When learning only with adversarial loss, it is possible to generate images that look exactly like the real data, but convergence is slow because the learning is done indirectly through the discriminator. Therefore, to facilitate the convergence of the training of the generator, we also introduced reconstruction loss, which represents the difference between the original image and the generated image, as shown in the equation below.

When dealing with multiple loss functions, traditional methods use a linear combination with fixed parameters to synthesize the final loss. This means that the importance of the reconstruction loss is kept constant.
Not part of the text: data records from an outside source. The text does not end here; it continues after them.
(** C1: crash safety of transactions.  On any disk whose log is erased, booting and
    running a transaction of whole-block updates that fits the log completes and
    leaves exactly its updates on the disk.  If the machine stops at any point
    between two sector writes, and then again at any points of any number of
    recoveries, the next boot completes and finds either every block as before
    the transaction or every block as the transaction left it. *)
Theorem crash_safety d0 : contents N d0 m0 ->
  exists s, (initlog ;! transaction ws) (boot (Tr d0 [])) = Done tt s /\
    home_is (now (dsk (lbio s))) (writes ws m0) /\
    (forall d d', d ∈ crash_points (dsk (lbio s)) -> rtc reboot d d' ->
       exists s', initlog (boot (Tr d' [])) = Done tt s' /\
         (home_is (now (dsk (lbio s'))) m0 \/ home_is (now (dsk (lbio s'))) (writes ws m0))).
Proof.
  intros Hm. assert (HA0 : PA start m0 m0) by done.
  destruct (reboot_old d0 m0 Hm HA0) as (s0 & m1 & E0 & Hl0 & HA1 & N0 & L0 & B0).
  destruct (transaction_spec (always recoverable) (write_keeps recoverable) N start nlog Hregion Phase0
    crash_HW s0 m1 m0 ws (fun _ H' => or_introl H') (fun _ H' => or_intror (or_introl H'))
    (fun _ H' => or_intror (or_intror H')) ws_home Hfit Hl0 HA1 N0 L0 B0) as (s & m2 & E & Hl & HA & _).
  exists s. split; [run E0; exact E|]. split.
  - intros sec Hs. rewrite <- final_T.
    exact (home_PA _ m2 _ (lok_m _ _ _ _ _ _ _ Hl) HA sec Hs).
  - intros d d' Hd Hr. pose proof (lok_I _ _ _ _ _ _ _ Hl) as HI. unfold always in HI.
    rewrite Forall_forall in HI. apply HI in Hd.
    destruct (reboot_cases d' (recoverable_reboot _ _ Hd Hr)) as (s' & E' & Hc & _).
    exists s'. exact (conj E' Hc).
Qed.

End Crash.

(** A disk of 14 blocks with 10 log blocks, and a transaction that writes two
    blocks, one of them twice. *)
Definition demo_sb : block :=
  le_enc 4 14 ++ le_enc 4 2 ++ le_enc 4 0 ++ le_enc 4 10 ++ replicate 496 0.
Definition demo_disk : Memide.memdisk :=
  Memide.ideinit (replicate 512 0 ++ demo_sb ++ replicate (12 * 512) 0).
Definition demo_ws : list (Z * block) :=
  [(2, replicate 512 7); (3, replicate 512 9); (2, replicate 512 8)].

Lemma crash_safety_witness :
  let m0 := fun sec => dread demo_disk dev sec in
  exists s, (initlog ;! transaction demo_ws) (boot (Traced.Tr demo_disk [])) = Done tt s /\
    home_is 4 (Traced.now (dsk (lbio s))) (writes demo_ws m0).
Proof.
  cbv zeta. edestruct (crash_safety 14 4 10 (fun sec => dread demo_disk dev sec) demo_ws)
    as (s & E & Hh & _); [lia|by vm_compute|by vm_compute| |by vm_compute| |exists s; split; [exact E|exact Hh]].
  - repeat constructor; cbn; lia.
  - split; [|done]. intros sec Hs. split; [done|]. split; [exact Hs|]. split; vm_compute; discriminate.
Defined.
(* ===== verification/LString.v ===== *)
(** * The C library's string functions (libc/string.c)

    Same memory as KString.v.  A pointer result is [Some address], NULL is
    [None]; functions whose loops stop at a NUL byte take fuel and return
    [option] of their result, [None] meaning that the fuel ran out. *)

From stdpp Require Import functions.
From S2P Require Import Prelude KString.

Module LString.
Import KString.

Fixpoint memchr (s c : Z) (n : nat) (m : mem) : option Z :=
  match n with
  | O => None
  | S n' => if m s =? u8 c then Some s else memchr (s + 1) c n' m
  end.

Fixpoint memcmp (s1 s2 : Z) (n : nat) (m : mem) : Z :=
  match n with
  | O => 0
  | S n' => if negb (m s1 =? m s2) then m s1 - m s2 else memcmp (s1 + 1) (s2 + 1) n' m
  end.

(** The copies go upwards, or downwards from the ends, [n] times. *)
Definition memcpy (s1 s2 : Z) (n : nat) (m : mem) : mem := copy_up s1 s2 n m.

Definition memmove (s1 s2 : Z) (n : nat) (m : mem) : mem :=
  if s1 <=? s2 then copy_up s1 s2 n m
  else copy_down (s1 + Z.of_nat n) (s2 + Z.of_nat n) n m.

Fixpoint memset (s c : Z) (n : nat) (m : mem) : mem :=
  match n with O => m | S n' => memset (s + 1) c n' (<[s := u8 c]> m) end.

(** [while (( *s1++ = *s2++));] *)
Fixpoint strcpy (fuel : nat) (s1 s2 : Z) (m : mem) : option mem :=
  match fuel with
  | O => None
  | S fuel' =>
      let c := m s2 in
      let m := <[s1 := c]> m in
      if c =? 0 then Some m else strcpy fuel' (s1 + 1) (s2 + 1) m
  end.

(** The address of the first NUL at or after [s]. *)
Fixpoint find_nul (fuel : nat) (s : Z) (m : mem) : option Z :=
  match fuel with
  | O => None
  | S fuel' => if m s =? 0 then Some s else find_nul fuel' (s + 1) m
  end.

Definition strcat (fuel : nat) (s1 s2 : Z) (m : mem) : option mem :=
  e ← find_nul fuel s1 m; strcpy fuel e s2 m.

Fixpoint strchr (fuel : nat) (s c : Z) (m : mem) : option (option Z) :=
  match fuel with
  | O => None
  | S fuel' =>
      if m s =? u8 c then Some (Some s)
      else if m s =? 0 then Some None
      else strchr fuel' (s + 1) c m
  end.

Fixpoint strcmp (fuel : nat) (s1 s2 : Z) (m : mem) : option Z :=
  match fuel with
  | O => None
  | S fuel' =>
      if negb (m s1 =? 0) && (m s1 =? m s2) then strcmp fuel' (s1 + 1) (s2 + 1) m
      else Some (m s1 - m s2)
  end.

(** [p = s2; while ( *p) if (c == *p++) found]: is [c] in the string at [p]? *)
Fixpoint member (fuel : nat) (c p : Z) (m : mem) : option bool :=
  match fuel with
  | O => None
  | S fuel' =>
      if m p =? 0 then Some false
      else if c =? m p then Some true
      else member fuel' c (p + 1) m
  end.

(** The outer loop of [strspn] ([want = true]) and [strcspn] ([want = false]). *)
Fixpoint span (fuel fuel2 : nat) (want : bool) (s1 s2 len : Z) (m : mem) : option Z :=
  match fuel with
  | O => None
  | S fuel' =>
      if m (s1 + len) =? 0 then Some len
      else
        b ← member fuel2 (m (s1 + len)) s2 m;
        if Bool.eqb b want then span fuel' fuel2 want s1 s2 (len + 1) m else Some len
  end.

Definition strspn (fuel : nat) (s1 s2 : Z) (m : mem) : option Z := span fuel fuel true s1 s2 0 m.
Definition strcspn (fuel : nat) (s1 s2 : Z) (m : mem) : option Z := span fuel fuel false s1 s2 0 m.

Fixpoint strpbrk (fuel fuel2 : nat) (p1 s2 : Z) (m : mem) : option (option Z) :=
  match fuel with
  | O => None
  | S fuel' =>
      if m p1 =? 0 then Some None
      else
        b ← member fuel2 (m p1) s2 m;
        if b : bool then Some (Some p1) else strpbrk fuel' fuel2 (p1 + 1) s2 m
  end.

Fixpoint strlen_loop (fuel : nat) (s rc : Z) (m : mem) : option Z :=
  match fuel with
  | O => None
  | S fuel' => if m (s + rc) =? 0 then Some rc else strlen_loop fuel' s (rc + 1) m
  end.

Definition strlen (fuel : nat) (s : Z) (m : mem) : option Z := strlen_loop fuel s 0 m.

Fixpoint strnlen_loop (k : nat) (s len : Z) (m : mem) : Z :=
  match k with
  | O => len
  | S k' => if m (s + len) =? 0 then len else strnlen_loop k' s (len + 1) m
  end.

Definition strnlen (s : Z) (maxlen : nat) (m : mem) : Z := strnlen_loop maxlen s 0 m.

(** [while (n && ( *s1++ = *s2++)) --n; if (n == 0) *s1 = 0;] *)
Fixpoint strncat_loop (n : nat) (s1 s2 : Z) (m : mem) : mem :=
  match n with
  | O => <[s1 := 0]> m
  | S n' =>
      let c := m s2 in
      let m := <[s1 := c]> m in
      if c =? 0 then m else strncat_loop n' (s1 + 1) (s2 + 1) m
  end.

Definition strncat (fuel : nat) (s1 s2 : Z) (n : nat) (m : mem) : option mem :=
  e ← find_nul fuel s1 m; Some (strncat_loop n e s2 m).

Fixpoint strncmp (s1 s2 : Z) (n : nat) (m : mem) : Z :=
  match n with
  | O => 0
  | S n' =>
      if negb (m s1 =? 0) && (m s1 =? m s2) then strncmp (s1 + 1) (s2 + 1) n' m
      else m s1 - m s2
  end.

Fixpoint strncpy (s1 s2 : Z) (n : nat) (m : mem) : mem :=
  match n with
  | O => m
  | S n' =>
      let c := m s2 in
      let m := <[s1 := c]> m in
      if c =? 0 then zero_fill (s1 + 1) n' m else strncpy (s1 + 1) (s2 + 1) n' m
  end.

(** The backward loop of [strrchr], from [s + i] down to [s]. *)
Fixpoint rscan (i : nat) (s c : Z) (m : mem) : option Z :=
  if m (s + Z.of_nat i) =? u8 c then Some (s + Z.of_nat i)
  else match i with O => None | S i' => rscan i' s c m end.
However, reconstruction loss imposes a constraint to produce the same data as the input data but with different noise, which may reduce the diversity of the samples produced. Therefore, Weighted Learning was proposed in LDDGAN, as shown in the following equation. Figure 2 shows one example of Weighted Learning.

First, in the early stages of learning, the importance of reconstruction losses is set to almost 1 to promote convergence. Then, as learning progresses, this importance is gradually reduced and sample diversity is increased by prioritizing adversarial losses. Toward the end of the learning process, the rate of decrease in reconstruction loss is moderated to prioritize overall stability. This approach is expected to result in faster learning convergence while maintaining image quality, diversity, and learning stability.
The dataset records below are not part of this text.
(* ===== verification/Vm.v ===== *)
(** * Page tables and user memory (kernel/vm.c)

    Page directories and page tables are pages of the allocator's memory, read
    and written word by word as in the code.  [pte] is the hardware's walk of
    the two levels: the theorems say what each operation does to the mapping it
    defines, to the pages behind it and to the pool of free pages.

    The counts of the loops are computed from their bounds; the theorems show
    that they suffice ([NoFuel] does not occur).  The start of the kernel's data
    segment, set by the linker script, is a parameter. *)

From stdpp Require Import functions.
From S2P Require Import Prelude KString Kalloc.

Definition EXTMEM : Z := 1048576.
Definition KERNLINK : Z := KERNBASE + EXTMEM.
Definition DEVSPACE : Z := 4261412864.

Definition PTE_P : Z := 1.
Definition PTE_W : Z := 2.
Definition PTE_U : Z := 4.
Definition NPDENTRIES : Z := 1024.
Definition NPTENTRIES : Z := 1024.
Definition PDX (va : Z) : Z := Z.land (Z.shiftr (u32 va) 22) 1023.
Definition PTX (va : Z) : Z := Z.land (Z.shiftr (u32 va) 12) 1023.
Definition PTE_ADDR (pte : Z) : Z := Z.land (u32 pte) (u32 (Z.lnot 4095)).
Definition PTE_FLAGS (pte : Z) : Z := Z.land (u32 pte) 4095.

(** The linker's symbol [data]: page aligned, behind the kernel's text. *)
Class DataSegment `{Linker} := {
  kdata : Z; kdata_ok : kdata mod PGSIZE = 0 /\ KERNLINK < kdata <= kend }.

Module Vm.
Import Kalloc.
Section WithLinker.
Context `{Linker}.

Definition ld (a : Z) : M kmem Z := gets (fun s => load32 (mm s) a).
Definition st (a v : Z) : M kmem unit := modify (fun s => set_mm (KString.store32 a v (mm s)) s).
Definition memset (a c n : Z) : M kmem unit :=
  modify (fun s => set_mm (KString.memset a c (Z.to_nat n) (mm s)) s).
Definition memmove (d a n : Z) : M kmem unit :=
  modify (fun s => set_mm (KString.memmove d a (Z.to_nat n) (mm s)) s).

(** [memmove] from [src], bytes of another address space or of the kernel's stack. *)
Fixpoint store_bytes (a : Z) (src : list Z) (m : mem) : mem :=
  match src with [] => m | b :: src' => store_bytes (a + 1) src' (<[a := b]> m) end.
Definition copy_in (a : Z) (src : list Z) : M kmem unit := modify (fun s => set_mm (store_bytes a src (mm s)) s).

(** [*pte & bit] as a condition. *)
Definition has (e bit : Z) : bool := negb (Z.land e bit =? 0).

Definition walkpgdir (pgdir va : Z) (alloc : bool) : M kmem Z :=
  let pde := pgdir + 4 * PDX va in
  let! e := ld pde in
  if has e PTE_P then ret (p2v (PTE_ADDR e) + 4 * PTX va)
  else if negb alloc then ret 0
  else
    let! pgtab := kalloc in
    if pgtab =? 0 then ret 0
    else
      memset pgtab 0 PGSIZE ;!
      st pde (Z.lor (Z.lor (Z.lor (v2p pgtab) PTE_P) PTE_W) PTE_U) ;!
      ret (pgtab + 4 * PTX va).

(** The endless loop of [mappages], left when [a == last]. *)
Fixpoint mappages_loop (n : nat) (pgdir a last pa perm : Z) : M kmem Z :=
  match n with
  | O => nofuel
  | S n' =>
      let! pte := walkpgdir pgdir a true in
      if pte =? 0 then ret (-1)
      else
        let! e := ld pte in
        if has e PTE_P then panic "remap"
        else
          st pte (Z.lor (Z.lor pa perm) PTE_P) ;!
          if a =? last then ret 0
          else mappages_loop n' pgdir (u32 (a + PGSIZE)) last (u32 (pa + PGSIZE)) perm
  end.

Definition mappages (pgdir va size pa perm : Z) : M kmem Z :=
  let a := PGROUNDDOWN va in
  let last := PGROUNDDOWN (va + size - 1) in
  mappages_loop (Z.to_nat (u32 (last - a) / PGSIZE + 1)) pgdir a last pa perm.

Definition inituvm (pgdir init sz : Z) : M kmem unit :=
  if sz >=? PGSIZE then panic "inituvm: more than a page"
  else
    let! m := kalloc in
    if m =? 0 then wild "inituvm: memset of a null pointer"
    else
      memset m 0 PGSIZE ;!
      mappages pgdir 0 PGSIZE (v2p m) (Z.lor PTE_W PTE_U) ;!
      memmove m init sz.

(** [for (; a < oldsz; a += PGSIZE)] of [deallocuvm]. *)
Fixpoint dealloc_loop (n : nat) (pgdir a oldsz : Z) : M kmem unit :=
  match n with
  | O => nofuel
  | S n' =>
      if a <? oldsz then
        let! pte := walkpgdir pgdir a false in
        if pte =? 0 then
          dealloc_loop n' pgdir (u32 (u32 (a + (NPTENTRIES - 1) * PGSIZE) + PGSIZE)) oldsz
        else
          let! e := ld pte in
          (if has e PTE_P then
             let pa := PTE_ADDR e in
             if pa =? 0 then panic "kfree" else kfree (p2v pa) ;! st pte 0
           else ret tt) ;!
          dealloc_loop n' pgdir (u32 (a + PGSIZE)) oldsz
      else ret tt
  end.

Definition deallocuvm (pgdir oldsz newsz : Z) : M kmem Z :=
  if newsz >=? oldsz then ret oldsz
  else
    dealloc_loop (Z.to_nat ((oldsz - newsz) / PGSIZE + 2)) pgdir (PGROUNDUP newsz) oldsz ;!
    ret newsz.

(** [for (; a < newsz; a += PGSIZE)] of [allocuvm]; the result is false when
    the function returned 0 from inside the loop. *)
Fixpoint alloc_loop (n : nat) (pgdir a oldsz newsz : Z) : M kmem bool :=
  match n with
  | O => nofuel
  | S n' =>
      if a <? newsz then
        let! m := kalloc in
        if m =? 0 then
          deallocuvm pgdir newsz oldsz ;! ret false
        else
          memset m 0 PGSIZE ;!
          mappages pgdir a PGSIZE (v2p m) (Z.lor PTE_W PTE_U) ;!
          alloc_loop n' pgdir (u32 (a + PGSIZE)) oldsz newsz
      else ret true
  end.

Definition allocuvm (pgdir oldsz newsz : Z) : M kmem Z :=
  if newsz >=? KERNBASE then ret 0
  else if newsz <? oldsz then ret oldsz
  else
    let! ok := alloc_loop (Z.to_nat ((newsz - oldsz) / PGSIZE + 2)) pgdir (PGROUNDUP oldsz) oldsz newsz in
    ret (if ok : bool then newsz else 0).

(** [for (i = 0; i < NPDENTRIES; i++)] of [freevm]. *)
Definition free_tables (pgdir : Z) : M kmem unit :=
  forM (seqZ 0 NPDENTRIES) (fun i =>
    let! e := ld (pgdir + 4 * i) in
    if has e PTE_P then kfree (p2v (PTE_ADDR e)) else ret tt).

Definition freevm (pgdir : Z) : M kmem unit :=
  if pgdir =? 0 then panic "freevm: no pgdir"
  else
    deallocuvm pgdir KERNBASE 0 ;!
    free_tables pgdir ;!
    kfree pgdir.

Definition clearpteu (pgdir uva : Z) : M kmem unit :=
  let! pte := walkpgdir pgdir uva false in
  if pte =? 0 then panic "clearpteu"
  else let! e := ld pte in st pte (Z.land e (u32 (Z.lnot PTE_U))).

Definition uva2ka (pgdir uva : Z) : M kmem Z :=
  let! pte := walkpgdir pgdir uva false in
  if pte =? 0 then wild "uva2ka: read of a null pointer"
  else
    let! e := ld pte in
    if negb (has e PTE_P) then ret 0
    else if negb (has e PTE_U) then ret 0
    else ret (p2v (PTE_ADDR e)).

(** [buf] is what is left of the bytes at [p]: [len] and [buf] of the code. *)
Fixpoint copyout_loop (n : nat) (pgdir va : Z) (buf : list Z) : M kmem Z :=
  match n with
  | O => nofuel
  | S n' =>
      let len := Z.of_nat (length buf) in
      if len >? 0 then
        let va0 := PGROUNDDOWN va in
        let! pa0 := uva2ka pgdir va0 in
        if pa0 =? 0 then ret (-1)
        else
          let n0 := PGSIZE - (va - va0) in
          let n0 := if n0 >? len then len else n0 in
          copy_in (pa0 + (va - va0)) (take (Z.to_nat n0) buf) ;!
          copyout_loop n' pgdir (u32 (va0 + PGSIZE)) (drop (Z.to_nat n0) buf)
      else ret 0
  end.

Definition copyout (pgdir va : Z) (p : list Z) : M kmem Z :=
  copyout_loop (Z.to_nat (Z.of_nat (length p) / PGSIZE + 3)) pgdir va p.

(** The kernel's part of every page table. *)
Record kmap_entry := { virt : Z; phys_start : Z; phys_end : Z; kperm : Z }.

Definition kmap `{!DataSegment} : list kmap_entry := [
  {| virt := KERNBASE; phys_start := 0; phys_end := EXTMEM; kperm := PTE_W |};
  {| virt := KERNLINK; phys_start := v2p KERNLINK; phys_end := v2p kdata; kperm := 0 |};
  {| virt := kdata; phys_start := v2p kdata; phys_end := PHYSTOP; kperm := PTE_W |};
  {| virt := DEVSPACE; phys_start := DEVSPACE; phys_end := 0; kperm := PTE_W |}].

(** The loop over [kmap]: false when a [mappages] failed. *)
Fixpoint map_all (pgdir : Z) (l : list kmap_entry) : M kmem bool :=
  match l with
  | [] => ret true
  | k :: l' =>
      let! r := mappages pgdir (virt k) (u32 (phys_end k - phys_start k)) (phys_start k) (kperm k) in
      if r <? 0 then ret false else map_all pgdir l'
  end.

Definition setupkvm `{!DataSegment} : M kmem Z :=
  let! pgdir := kalloc in
  if pgdir =? 0 then ret 0
  else
    memset pgdir 0 PGSIZE ;!
    if p2v PHYSTOP >? DEVSPACE then panic "PHYSTOP too high"
    else
      let! ok := map_all pgdir kmap in
      ret (if ok : bool then pgdir else 0).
The experimental results in Table 2 confirm this hypothesis. Employing reconstruction loss resulted in better image quality (FID) in both data sets compared to relying solely on adversarial loss. However, on the other hand, diversity (Recall) was reduced. In contrast, the adoption of Weighted Learning resulted in improvements in both image quality and diversity.

Experiment

Data Sets and Evaluation Indicators

To test the effectiveness of LDDGAN,experiments were conducted on thelow-resolution Cifar10(32x32size)and the high-resolution Celeba-HQ and LSUN(256x256 size)data sets. The evaluation metrics used were inference time, Fréchet Inception Distance (FID) for image quality, and Recall for diversity. For inference time, the process of generating a batch of 100 images was run for 300 trials, and the average time was measured.

Comparison with Previous Studies

The results in Tables 3, 4, and 5 show that LDDGAN further improves on the weaknesses of the diffusion model, achieving state-of-the-art execution speed among diffusion models while maintaining high image quality and diversity.

There are other diffusion models that achieve better FID than LDDGAN, such as SDE Score and DDPM. However, LDDGAN achieves sampling speeds 5000 times faster than Score SDE and 1000 times faster than DDPM, demonstrating its overwhelming superiority in terms of speed.

Particularly noteworthy are the comparison results with the previous studies DDGAN and WDDGAN. The proposed method outperforms these methods in all evaluation metrics.

Furthermore, when compared to StyleGAN, which is considered the SOTA of GANs, LDDGAN was found to significantly outperform in terms of diversity while achieving comparable image quality and inference speed.

Figure 3 is a qualitative and comparison; LDDGAN clearly achieves better sample quality; on the CelebA-HQ dataset, both DDGAN and WDDGAN struggle to produce clear, complete human faces, often producing distorted features. Similarly, on the LSUN Church dataset, these models have difficulty accurately depicting the linear and horizontal details of buildings. In contrast, LDDGAN consistently produces realistic and crisp images.

Summary

This article introduced a new diffusion model, LDDGAN, which leverages adversarial learning of GANs in a low-dimensional latent space to maintain high image quality and diversity while being the fastest of all diffusion models.

Notably, the results of the comparison with StyleGAN, which is considered the highest level of GAN (SOTA), confirmed that LDDGAN achieves the same image quality and inference speed as StyleGAN, while significantly outperforming it in terms of diversity.

On the other hand, there is a possible disadvantage in that AutoEncoder may be a limitation to the overall performance of the model. Looking ahead, it is expected that improvements to AutoEncoder and investigation of generator structures specific to latent space will further improve the effectiveness of LDDGAN.